Benjamin Merkle's "Exegetical Gems" (A Discussion)-Part XI-Present Indicatives

Merkle begins chapter 13 with some sage advice that concerns reading the biblical text and the presuppositions that we bring to the Bible. Yet his primary objective is to discuss present indicatives with 1 John 3:6 as the focus.

1 John 3:6 (WH): πᾶς ὁ ἐν αὐτῷ μένων οὐχ ἁμαρτάνει· πᾶς ὁ ἁμαρτάνων οὐχ ἑώρακεν αὐτὸν οὐδὲ ἔγνωκεν αὐτόν.
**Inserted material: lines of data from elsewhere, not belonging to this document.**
(* @src adapters/postgres.py PostgresAdapter.discard *)
Definition discard : PM L unit :=
  connected ← s_gets ps_conn;
  s_when connected
    (s_modify (put_lock false);;
     s_finally (suppress_psycopg (pg PClose)) (s_modify (put_conn false))).

(* @src adapters/postgres.py PostgresAdapter.connect *)
Definition connect : PM L unit :=
  s_try (pg (PConnect (pg_dsn C) (truthy (pg_user C)) (truthy password));; s_modify (put_conn true))
    (fun x => match x with
              | PyException d => if instance_of psycopg_error d
                                 then s_raise_error (usage "cannot connect to PostgreSQL") else s_raise x
              | _ => s_raise x
              end);;
  s_try
    (configure_session;;
     banner ← read_banner; s_modify (put_banner banner);;
     identity ← read_session_identity; s_modify (put_identity identity))
    (fun x => discard;; s_raise x).

(** ** The advisory lock *)
(* @src adapters/postgres.py PostgresAdapter.release_lock *)
Definition release_lock : PM L unit :=
  held ← s_gets ps_lock_held; connected ← s_gets ps_conn;
  s_when (held && connected)
    (s_finally
       (suppress_psycopg (pg (PExecute "SELECT pg_advisory_unlock(%s)" (Positional [VInt (pg_lock_id C)]));; mret tt))
       (s_modify (put_lock false))).

(** One question for the lock. *)
(* @src adapters/postgres.py 353-359 PostgresAdapter.acquire_lock (question) *)
Definition try_lock : PM L bool :=
  row ← as_setup_error (c ← db_execute "SELECT pg_try_advisory_lock(%s)" (Positional [VInt (pg_lock_id C)]); mret (fetchone c));
  match row with Some row => v ← s_of_result (cell row 0); mret (py_truth v) | None => mret false end.

(* @src adapters/postgres.py 352-369 PostgresAdapter.acquire_lock (loop) *)
Fixpoint poll_lock (fuel : nat) (deadline : Z) : PM L unit :=
  match fuel with
  | O => s_raise out_of_fuel
  | S fuel =>
      got ← try_lock;
      if (got : bool) then s_modify (put_lock true)
      else
        now ← pg PMonotonic;
        if (deadline <=? now)%Z then s_raise_error (mk LockNotAcquiredError "the advisory lock was not acquired")
        else pg (PSleep (pg_poll_ns C));; poll_lock fuel deadline
  end.

(** Enough rounds for a clock that advances by what was slept. *)
Definition poll_fuel : nat := Z.to_nat ((pg_lock_timeout C * NS) `div` Z.max 1 (pg_poll_ns C)) + 2.

(* @src adapters/postgres.py PostgresAdapter.acquire_lock *)
Definition acquire_lock : PM L unit :=
  held ← s_gets ps_lock_held;
  s_when held (s_raise_error (usage "the namespace lock is already held by this run"));;
  now ← pg PMonotonic;
  poll_lock poll_fuel (now + pg_lock_timeout C * NS).

(** ** Transactions *)
(* @src adapters/postgres.py PostgresAdapter._has_open_transaction *)
Definition do_has_open : PM L bool :=
  connected ← s_gets ps_conn;
  if negb connected then mret false else st ← pg PStatus; mret (negb (bool_decide (st = TS_IDLE))).

(* @src adapters/postgres.py PostgresAdapter.batch_transaction_state *)
Definition do_batch_state : PM L BatchTransactionState :=
  open ← do_has_open; mret (if (open : bool) then BT_OPEN else BT_ENDED).

(* @src adapters/postgres.py PostgresAdapter._do_begin *)
Definition do_begin : PM L unit := db_execute "BEGIN" NoParams;; mret tt.

(* @src adapters/postgres.py PostgresAdapter._do_commit *)
Definition do_commit : PM L unit :=
  db;;
  st ← pg PStatus;
  s_when (bool_decide (st = TS_INERROR)) (s_raise in_failed_transaction);;
  c ← pg (PExecute "COMMIT" NoParams);
  s_when (bool_decide (pc_message c = "ROLLBACK")) (s_raise in_failed_transaction).

(* @src adapters/postgres.py PostgresAdapter._do_rollback *)
Definition do_rollback : PM L unit :=
  open ← do_has_open;
  s_when open (db_execute "ROLLBACK" NoParams;; mret tt).

(* @src adapters/postgres.py PostgresAdapter.close *)
Definition close : PM L unit :=
  connected ← s_gets ps_conn;
  s_when connected
    (s_finally
       (open ← do_has_open;
        s_when open (pg (PExecute "ROLLBACK" NoParams);; mret tt);;
        release_lock)
       (s_finally (pg PClose) (s_modify (put_conn false)))).

(* @src adapters/postgres.py PostgresAdapter._establish_transaction_identity *)
Definition do_establish_identity : PM L (option str) :=
  c ← db_execute "SELECT pg_current_xact_id()::text" NoParams;
  v ← s_of_result (row_value (fetchone c));
  s_when (bool_decide (v = VNone)) (s_raise_error (usage "PostgreSQL did not assign a transaction id"));;
  mret (Some (py_str v)).

(* @src adapters/postgres.py PostgresAdapter._read_transaction_identity *)
Definition do_read_identity : PM L (option str) :=
  open ← do_has_open;
  if negb open then mret None
  else
    c ← db_execute "SELECT pg_current_xact_id_if_assigned()::text" NoParams;
    v ← s_of_result (row_value (fetchone c));
    mret (if bool_decide (v = VNone) then None else Some (py_str v)).

(** ** Statements *)
(* @src adapters/postgres.py PostgresAdapter._metadata_execute *)
Definition metadata_execute (sql : str) (params : bindings_list) : PM L Z :=
  c ← db_execute sql (Named params); mret (Z.max (pc_rowcount c) 0).

(* @src adapters/postgres.py PostgresAdapter._metadata_query *)
Definition metadata_query (sql : str) (params : bindings_list) : PM L (list (list pyval)) :=
  c ← db_execute sql (Named params); mret (pc_rows c).

(** [_render] and [_binds], then the call. *)
Definition run_command (c : metadata_cmd) : PM L Z :=
  params ← s_of_result (binds (cmd_sql c) (cmd_params c));
  metadata_execute (render (cmd_sql c)) params.

Definition run_query (sql : str) (params : bindings_list) : PM L (list (list pyval)) :=
  params ← s_of_result (binds sql params);
  metadata_query (render sql) params.

Definition count_rows (table : str) : PM L Z :=
  rows ← run_query (count_sql table) []; s_of_result (first_int rows).

Definition marker_rows : PM L (list (list pyval)) := run_query read_meta_sql [("meta_key", VStr META_SINGLETON_KEY)].

Definition progress_values (mid key : str) : PM L (list str) :=
  rows ← run_query progress_get_sql [("migration_id", VStr mid); ("prog_key", VStr key)];
  match rows with
  | [] => mret []
  | row :: _ => v ← s_of_result (cell row 0); mret [py_str v]
  end.

(** [_bind]: without parameters psycopg does not interpolate. *)
(* @src adapters/postgres.py _bind *)
Definition bind (v : pyval) : sql_params := bind_params NoParams v.
(* ===== verification/PgInspect.v ===== *)
(** * The inspection of PostgreSQL's metadata objects ([adapters/postgres.py])

    What exists, and every way an existing object differs from the supported
    layout, as [PostgresAdapter] asks the catalogue; then the adapter as a
    [Driver]. *)
From S2P Require Import Prelude PyStr Text Errors Latch Paths Manifest Model SqlText Admission Metadata World Statements.
From S2P Require Import Config Catalog PgText PgLib Postgres.
Open Scope str_scope.

Section inspect.
Context {L : Type} {LB : PgLibrary L} {PR : PyRuntime} {UC : Unicode}.
Context (C : PgConf).

#[local] Hint Extern 0 Spelling => exact (postgres_spelling (pg_schema C)) : typeclass_instances.

(* @src adapters/postgres.py PostgresAdapter._objects_present *)
Definition objects_present : PM L (list str) :=
  c ← db_execute OBJECTS_SQL (WithNames (VStr (pg_schema C)) CREATION_ORDER);
  names ← s_of_result (map_result (fun row => v ← cell row 0; py_text v) (pc_rows c));
  mret (remove_dups names).

(** The rows of a query on one relation of the schema. *)
Definition ask (sql name : str) : PM L (list (list pyval)) :=
  c ← db_execute sql (Positional [VStr (pg_schema C); VStr name]); mret (pc_rows c).

(** ** Columns *)
(** A Python bool is an integer: [True == 1]. *)
Definition as_read (c : column) : pyval * pyval * pyval := (VStr c.1.1, VStr c.1.2, VInt (if c.2 then 1 else 0)).

Definition column_of (row : list pyval) : result pyexn (pyval * pyval * pyval) :=
  name ← cell row 0; type ← cell row 1; notnull ← cell row 2; Ok (name, type, notnull).

(* @src adapters/postgres.py 462-474 PostgresAdapter._definition_problems (loop body) *)
Definition column_problems (table : str) (expected : list column) : PM L (list str) :=
  rows ← ask COLUMNS_SQL table;
  actual ← s_of_result (map_result column_of rows);
  mret (if bool_decide (actual = map as_read expected) then []
        else [table ++ " column layout does not match the supported layout"]).

(** ** Constraints *)
(** A row of the constraint query. *)
Record constraint := MkConstraint {
  cn_kind : pyval;
  cn_validated : bool;
  cn_definition : pyval;
  cn_columns : pyval;
  cn_schema : pyval;
  cn_target : pyval;
  cn_target_columns : pyval;
}.

Definition constraint_of (row : list pyval) : result pyexn constraint :=
  match row with
  | [kind; validated; definition; columns; schema; target; target_columns] =>
      Ok (MkConstraint kind (py_truth validated) definition columns schema target target_columns)
  | _ => Err value_error
  end.

Definition key_parts (k : ExpectedKey) : str * str * option (str * str) :=
  match k with
  | KeyPrimary columns => ("p", columns, None)
  | KeyUnique columns => ("u", columns, None)
  | KeyForeign columns target targets => ("f", columns, Some (target, targets))
  end.

Definition is_match (kind columns : str) (c : constraint) : bool :=
  bool_decide (cn_kind c = VStr kind) && bool_decide (or_empty (cn_columns c) = VStr columns).

(** What a foreign key refers to, as text. *)
Definition actual_target (c : constraint) : str :=
  if py_truth (cn_target c)
  then py_str (cn_schema c) ++ "." ++ py_str (cn_target c) ++ "(" ++ py_str (or_empty (cn_target_columns c)) ++ ")"
  else "nothing".

Definition expected_target (wanted : str * str) : str :=
  pg_schema C ++ "." ++ fold_name wanted.1 ++ "(" ++ wanted.2 ++ ")".

(* @src adapters/postgres.py 529-549 PostgresAdapter._constraint_problems (match) *)
Definition match_problems (table columns : str) (references : option (str * str)) (c : constraint) : list str :=
  (if cn_validated c then [] else [table ++ " key on (" ++ columns ++ ") is NOT VALID"]) ++
  match references with
  | None => []
  | Some wanted =>
      if bool_decide (actual_target c = expected_target wanted) then []
      else [table ++ " key on (" ++ columns ++ ") references another table"]
  end.

(* @src adapters/postgres.py 507-549 PostgresAdapter._constraint_problems (keys) *)
Definition key_problems (table : str) (constraints : list constraint) (k : ExpectedKey) : list str :=
  let '(kind, columns, references) := key_parts k in
  match List.filter (is_match kind columns) constraints with
  | [] => [table ++ " is missing a key on (" ++ columns ++ ")"]
  | matches => concat (map (match_problems table columns references) matches)
  end.

(** The CHECK constraints among them. *)
Definition is_check (c : constraint) : bool := bool_decide (cn_kind c = VStr "c").
Definition check_text (c : constraint) : result pyexn (option str) := py_text_or_none (cn_definition c).
Definition stored_checks : list constraint -> result pyexn (list stored_check) := checks_of is_check check_text cn_validated.

(* @src adapters/postgres.py 484-558 PostgresAdapter._constraint_problems (loop body) *)
Definition constraint_problems (table : str) (expected : ExpectedConstraints) : PM L (list str) :=
  rows ← ask CONSTRAINTS_SQL table;
  constraints ← s_of_result (map_result constraint_of rows);
  checks ← s_of_result (stored_checks constraints);
  mret (concat (map (key_problems table constraints) (ec_keys expected)) ++
        check_problems fold_name DUMPED_RENDERINGS checks (ec_checks expected)).

(** ** The one-ACTIVE index *)
(* @src adapters/postgres.py 577-602 PostgresAdapter._index_problems (row) *)
Definition index_row_problems (row : list pyval) : result pyexn (list str) :=
  match row with
  | [unique; valid; ready; definition; table_name; columns; predicate; indexed] =>
      count ← py_int columns;
      predicate ← py_text (or_empty predicate);
      Ok ((if bool_decide (table_name = VStr HISTORY_TABLE) then [] else ["the index is on another table" : str]) ++
          (if py_truth unique then [] else ["the index is not UNIQUE" : str]) ++
          (if py_truth valid && py_truth ready then [] else ["the index is not valid and ready" : str]) ++
          (if (count =? 1)%Z && bool_decide (or_empty indexed = VStr ACTIVE_INDEX_COLUMN) then []
           else ["the index has other columns" : str]) ++
          (if mem (compact_definition predicate true) SUPPORTED_ACTIVE_INDEX_PREDICATES then []
           else ["the index is not restricted to ACTIVE rows" : str]))
  | _ => Err value_error
  end.

(* @src adapters/postgres.py PostgresAdapter._index_problems *)
Definition index_problems (present : list str) : PM L (list str) :=
  if negb (mem ACTIVE_INDEX present) then mret []
  else
    rows ← ask INDEX_SQL ACTIVE_INDEX;
    match rows with
    | [] => mret ["the index is not visible in pg_index" : str]
    | row :: _ => s_of_result (index_row_problems row)
    end.

(** ** All objects *)
(* @src adapters/postgres.py PostgresAdapter._definition_problems *)
Definition definition_problems (present : list str) : PM L (list str) :=
  columns ← s_map (fun kv => column_problems kv.1 kv.2) (present_of present EXPECTED_COLUMNS);
  constraints ← s_map (fun kv => constraint_problems kv.1 kv.2) (present_of present EXPECTED_CONSTRAINTS);
  index ← index_problems present;
  mret (concat columns ++ concat constraints ++ index).
End inspect.

(** ** The adapter as a driver *)
Section driver.
Context {L : Type} {LB : PgLibrary L} {PR : PyRuntime} {UC : Unicode} {PV : PgVersions}.
Context (C : PgConf) (password : option str).

(** Every raw operation as the method that performs it. *)
Definition postgres_driver : Driver (PgSession L) := fun o =>
  match o return PM L (reply o) with
  | RConnect => connect C password
  | RAcquireLock => acquire_lock C
  | RPrepareStorage => mret tt
  | RClose => close C
  | RDiscard => discard
  | RConnectionHeld => s_gets ps_conn
  | RServerDescription => s_gets ps_banner
  | RSessionIdentity => s_gets ps_identity
  | RObjectsPresent => objects_present C
  | RDefinitionProblems present => definition_problems C present
  | RCreateObject name => create_object C name
  | RCount table => count_rows C table
  | RReadMarker => rows ← marker_rows C; mret (map meta_row rows)
  | RReadSnapshot consistent => do_read_snapshot C consistent
  | RMetadata c => run_command C c
  | RProgressGet mid key => progress_values C mid key
  | RBegin => do_begin
  | RCommit => do_commit
  | RRollback => do_rollback
  | RHasOpen => do_has_open
  | RBatchState => do_batch_state
  | REstablishIdentity => do_establish_identity
  | RReadIdentity => do_read_identity
  | RExecute text params => c ← run_statement text params; mret (pc_rowcount c)
  | RExecuteMany text sets => run_many text sets
  | RQuery text params => c ← run_statement text params; mret (pc_rows c)
  | RCheckRequired _ => mret (MkValidity ["the postgres adapter cannot check required-object declarations"] [])
  | RProbeLiveness db_session => probe_liveness db_session
  | RFire b phase => pg (PHook b phase)
  end.
End driver.
(* ===== verification/PgLayout.v ===== *)
(** * What PostgreSQL's inspection accepts

    The layout as a statement about the answers of the catalogue. An inspection that
    comes to an end reports no problem exactly when the catalogue says that. *)
From S2P Require Import Prelude PyStr Text Errors Latch Paths Manifest Model SqlText Admission Metadata World Statements.
From S2P Require Import Config Catalog PgText PgLib Postgres PgInspect.
Open Scope str_scope.

(** ** The catalogue *)
Definition Dictionary : Type := str -> list pyval -> list (list pyval).
Class DictionaryView (L : Type) := dictionary : L -> Dictionary.

Definition DICTIONARY_QUERIES : list str := [COLUMNS_SQL; CONSTRAINTS_SQL; INDEX_SQL].

(** A query of the catalogue answers from it and changes nothing in it. *)
Class DictionaryLaws (L : Type) {LB : PgLibrary L} {DV : DictionaryView L} : Prop := {
  dictionary_read sql values (l l' : L) c : sql ∈ DICTIONARY_QUERIES ->
    pg_step (PExecute sql (Positional values)) l = (l', Ok c) -> pc_rows c = dictionary l sql values /\ dictionary l' = dictionary l;
}.

(** ** The layout *)
Section layout.
Context {PR : PyRuntime} {UC : Unicode} (C : PgConf) (dict : Dictionary).

#[local] Hint Extern 0 Spelling => exact (postgres_spelling (pg_schema C)) : typeclass_instances.

Definition answers (sql name : str) : list (list pyval) := dict sql [VStr (pg_schema C); VStr name].

Definition columns_ok (table : str) (expected : list column) : Prop :=
  map_result column_of (answers COLUMNS_SQL table) = Ok (map as_read expected).

(** The key is there, and every key that passes for it is enforced and refers to the
    layout's own table, in this schema. *)
Definition key_ok (constraints : list constraint) (k : ExpectedKey) : Prop :=
  let '(kind, columns, references) := key_parts k in
  (exists c, c ∈ constraints /\ is_match kind columns c = true) /\
  forall c, c ∈ constraints -> is_match kind columns c = true ->
    cn_validated c = true /\ forall wanted, references = Some wanted -> actual_target c = expected_target C wanted.

Definition constraints_ok (table : str) (expected : ExpectedConstraints) : Prop :=
  exists constraints, map_result constraint_of (answers CONSTRAINTS_SQL table) = Ok constraints /\
    (forall k, k ∈ ec_keys expected -> key_ok constraints k) /\
    checks_ok fold_name DUMPED_RENDERINGS is_check check_text cn_validated constraints (ec_checks expected).

(** On the history table, unique, in use, on the status alone, for ACTIVE rows. *)
Definition active_index_ok : Prop :=
  exists unique valid ready definition columns predicate indexed rest text,
    answers INDEX_SQL ACTIVE_INDEX =
      [unique; valid; ready; definition; VStr HISTORY_TABLE; columns; predicate; indexed] :: rest /\
    py_truth unique = true /\ py_truth valid = true /\ py_truth ready = true /\
    py_int columns = Ok 1%Z /\ or_empty indexed = VStr ACTIVE_INDEX_COLUMN /\
    py_text (or_empty predicate) = Ok text /\ compact_definition text true ∈ SUPPORTED_ACTIVE_INDEX_PREDICATES.

Definition layout_ok (present : list str) : Prop :=
  (forall table columns, (table, columns) ∈ EXPECTED_COLUMNS -> table ∈ present -> columns_ok table columns) /\
  (forall table expected, (table, expected) ∈ EXPECTED_CONSTRAINTS -> table ∈ present -> constraints_ok table expected) /\
  (ACTIVE_INDEX ∈ present -> active_index_ok).

(** ** Row by row *)
Lemma match_problems_nil table columns references c : match_problems C table columns references c = [] <->
  cn_validated c = true /\ forall wanted, references = Some wanted -> actual_target c = expected_target C wanted.
Proof.
  unfold match_problems. rewrite app_nil. apply and_iff_both.
  - by destruct (cn_validated c).
  - destruct references as [wanted|]; [|done]. rewrite singleton_unless. naive_solver.
Qed.

Lemma key_problems_nil table constraints k : key_problems C table constraints k = [] <-> key_ok constraints k.
Proof.
  unfold key_problems, key_ok. destruct (key_parts k) as [[kind columns] references].
  pose proof (in_filter (is_match kind columns) constraints) as Hin.
  destruct (List.filter _ constraints) as [|c0 cs] eqn:E.
  - split; [done|]. intros [(c & Hc & Hm) _]. assert (c ∈ @nil constraint) as []%elem_of_nil by (by apply Hin).
  - rewrite concat_nil, Forall_forall. split.
    + intros Hall. split; [exists c0; apply Hin; by left|]. intros c Hc Hm. apply (match_problems_nil table columns), Hall.
      apply list_elem_of_fmap. exists c. split; [done|]. by apply Hin.
    + intros [_ Hall] ps (c & -> & [Hc Hm]%Hin)%list_elem_of_fmap. apply match_problems_nil. by apply Hall.
Qed.

End layout.

(** ** Inspection *)
Section inspection.
Context {L : Type} {LB : PgLibrary L} {DV : DictionaryView L} {DL : DictionaryLaws L} {PR : PyRuntime} {UC : Unicode}.
Context (C : PgConf).

#[local] Hint Extern 0 Spelling => exact (postgres_spelling (pg_schema C)) : typeclass_instances.

Definition dict_of (s : PgSession L) : Dictionary := dictionary (ps_lib s).

Lemma ask_Ok sql name (s s' : PgSession L) rows : sql ∈ DICTIONARY_QUERIES -> ask C sql name s = (s', Ok rows) ->
  dict_of s' = dict_of s /\ rows = answers C (dict_of s) sql name.
Proof.
  intros Hsql (s1 & c & (s2 & [] & Hdb & Hc)%sm_bind_Ok & [= <- <-])%sm_bind_Ok.
  assert (s2 = s) as ->. { revert Hdb. unfold db, s_when. cbv [mbind EM_bind s_gets]. by destruct (ps_conn s); intros [= <-]. }
  unfold pg in Hc. destruct (pg_step _ (ps_lib s)) as [l r] eqn:E. injection Hc as <- ->.
  by apply dictionary_read in E as [-> ?].
Qed.

Lemma pg_column_problems_Ok table expected (s s' : PgSession L) ps : column_problems C table expected s = (s', Ok ps) ->
  dict_of s' = dict_of s /\ (ps = [] <-> columns_ok C (dict_of s) table expected).
Proof.
  intros (s1 & rows & [Hd ->]%ask_Ok & H)%sm_bind_Ok; [|by apply list_elem_of_here].
  apply sm_bind_Ok in H as (s2 & actual & [-> Ha]%sm_result_Ok & [= <- <-]). split; [done|].
  rewrite singleton_unless. unfold columns_ok. rewrite Ha. naive_solver.
Qed.

Lemma constraint_problems_Ok table expected (s s' : PgSession L) ps : constraint_problems C table expected s = (s', Ok ps) ->
  dict_of s' = dict_of s /\ (ps = [] <-> constraints_ok C (dict_of s) table expected).
Proof.
  intros (s1 & rows & [Hd ->]%ask_Ok & H)%sm_bind_Ok; [|by apply list_elem_of_further, list_elem_of_here].
  apply sm_bind_Ok in H as (s2 & constraints & [-> Hc]%sm_result_Ok & H).
  apply sm_bind_Ok in H as (s3 & checks & [-> Hk]%sm_result_Ok & [= <- <-]). split; [done|].
  rewrite app_nil, (checks_exact _ _ _ _ _ _ _ _ Hk), concat_nil, Forall_forall. unfold constraints_ok. rewrite Hc. split.
  - intros [Hkeys Hchecks]. exists constraints. split_and!; [done| |done]. intros k Hin.
    apply (key_problems_nil C table), Hkeys, list_elem_of_fmap. by exists k.
  - intros (cs & [= <-] & Hkeys & Hchecks). split; [|done]. intros ps (k & -> & Hin)%list_elem_of_fmap.
    by apply key_problems_nil, Hkeys.
Qed.

Lemma pg_index_problems_Ok present (s s' : PgSession L) ps : index_problems C present s = (s', Ok ps) ->
  dict_of s' = dict_of s /\ (ps = [] <-> (ACTIVE_INDEX ∈ present -> active_index_ok C (dict_of s))).
Proof.
  unfold index_problems. destruct (mem ACTIVE_INDEX present) eqn:Hp; simpl.
  2:{ intros [= <- <-]. split; [done|]. apply mem_false in Hp. done. }
  apply mem_true in Hp. intros (s1 & rows & [Hd Hrows]%ask_Ok & H)%sm_bind_Ok;
    [|by apply list_elem_of_further, list_elem_of_further, list_elem_of_here].
  unfold active_index_ok. rewrite <-Hrows. destruct rows as [|row rows].
  { injection H as <- <-. split; [done|]. split; [done|]. intros Ha. by destruct (Ha Hp) as (?&?&?&?&?&?&?&?&?&?&_). }
  apply sm_result_Ok in H as [-> H]. split; [done|].
  destruct row as [|unique [|valid [|ready [|definition [|table_name [|columns [|predicate [|indexed [|]]]]]]]]]; try done.
  apply bind_Ok in H as (count & Hcount & (text & Htext & [= <-])%bind_Ok).
  rewrite !app_nil, !unless_nil, mem_true, !andb_true_iff, Z.eqb_eq, !bool_decide_eq_true. split.
  - intros (-> & Hu & [Hv Hr] & [-> Hi] & Hc) _. by exists unique, valid, ready, definition, columns, predicate, indexed, rows, text.
  - intros Ha. destruct (Ha Hp) as (?&?&?&?&?&?&?&?&?&[= <- <- <- <- -> <- <- <- <-]&?&?&?&Hc&Hi&Ht&?).
    rewrite Htext in Ht. rewrite Hcount in Hc. simplify_eq. done.
Qed.

End inspection.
Four options are presented in the chapter as to how one should understand this passage. The main issue is whether John claims that true Christians are now sinless or can get to that point before this ungodly world ends. However, before addressing these questions, Merkle reviews aspects of the present indicative.

While it would seem that Greek present indicatives signify present action, and they certainly do, there are cases where present indicative verbs refer to past action, future action or action that is omnitemporal/gnomic. Present indicatives are imperfective vis-à-vis their aspect: this means that "the action is portrayed as progressive, internal, or incomplete" (Exegetical Gems, page 58). What ultimately determines how present indicatives function are marked features of discourse such as lexicality, grammar or context/linguistic setting. Here is an example of how markedness affects a present indicative verb's kind-of-action. The functions of these verbs include:

Progressive (1 John 2:8), durative (Luke 13:7), iterative (Acts 7:51), gnomic (Matthew 7:17), instantaneous (John 11:41), historical (Mark 1:40), futuristic (Revelation 1:7).

Getting back to 1 John 3:6, the point of contention is οὐχ ἁμαρτάνει: the verb is present active indicative third person singular of ἁμαρτάνω. See 1 John 5:18. Is John asserting that Christians never sin? Both experience and the very first epistle of John militate against such a view. Compare 1 John 1:8-10; 2:1; 5:16.

Robert Yarbrough reveals why it's not easy to untangle John's exact meaning (1-3 John, page 183 in the BECNT Series):
It is unlikely that John has forgotten what he wrote earlier or changed his mind in the interim. Nor is it advisable to resort to the understandable but unsatisfactory expedient of stressing the alleged continual nature of the sinning John has in mind (e.g., NIV/TNIV: “No one who lives in him keeps on sinning”). This may be true, but “keeps on sinning” (adopted also by ESV) probably overreads the verb tense (cf. Wallace 1996: 524–25; contra Kruse 2000: 120 and many other commentators). Smalley (1984: 159–60) effectively unmasks this misuse of the present tense, along with the dubious proposal that 2:1 in contrast uses aorist forms to connote isolated sinful acts. This is oversubtle. In addition, as Smalley points out, 5:16 uses the present tense to describe specific sinful acts, not chronic transgression. The present tense cannot bear the weight that the translation “keeps on sinning” places on it in 3:6, 9 (cf. Culy 2004: 73; yet note Caragounis 2006: 90: the issue is complicated!).
Daniel Wallace proposes an eschatological reading of 1 John 3:6; in other words, he argues that John is using the present indicative gnomically to state a general truth about followers of Christ, but he's also looking forward to the eschaton when believers will be free of sin. Merkle just relates this proposal without truly supplying much interaction at this point. However, the most likely interpretation of 1 John 3:6, according to Exegetical Gems, is that ἁμαρτάνει is an iterative present which means that the action portrayed by the verb would be continuous, repetitive or customary.

Merkle thinks the verb is iterative based on the epistolary context of 1 John and the immediate context of 1 John 3:6. Christian perfectionism seems to be ruled out and it's doubtful that John's word apply eschatologically, given the context; neither idea fits the setting of John's letter or the surrounding verses of the passage in question. The chapter concludes by appealing to 1 John 3:9 and its grammar, then Merkle references and quotes The First John Reader by S.M. Baugh. I tend to concur with him that the verb in 1 John 3:6 likely functions iteratively rather than gnomically or duratively.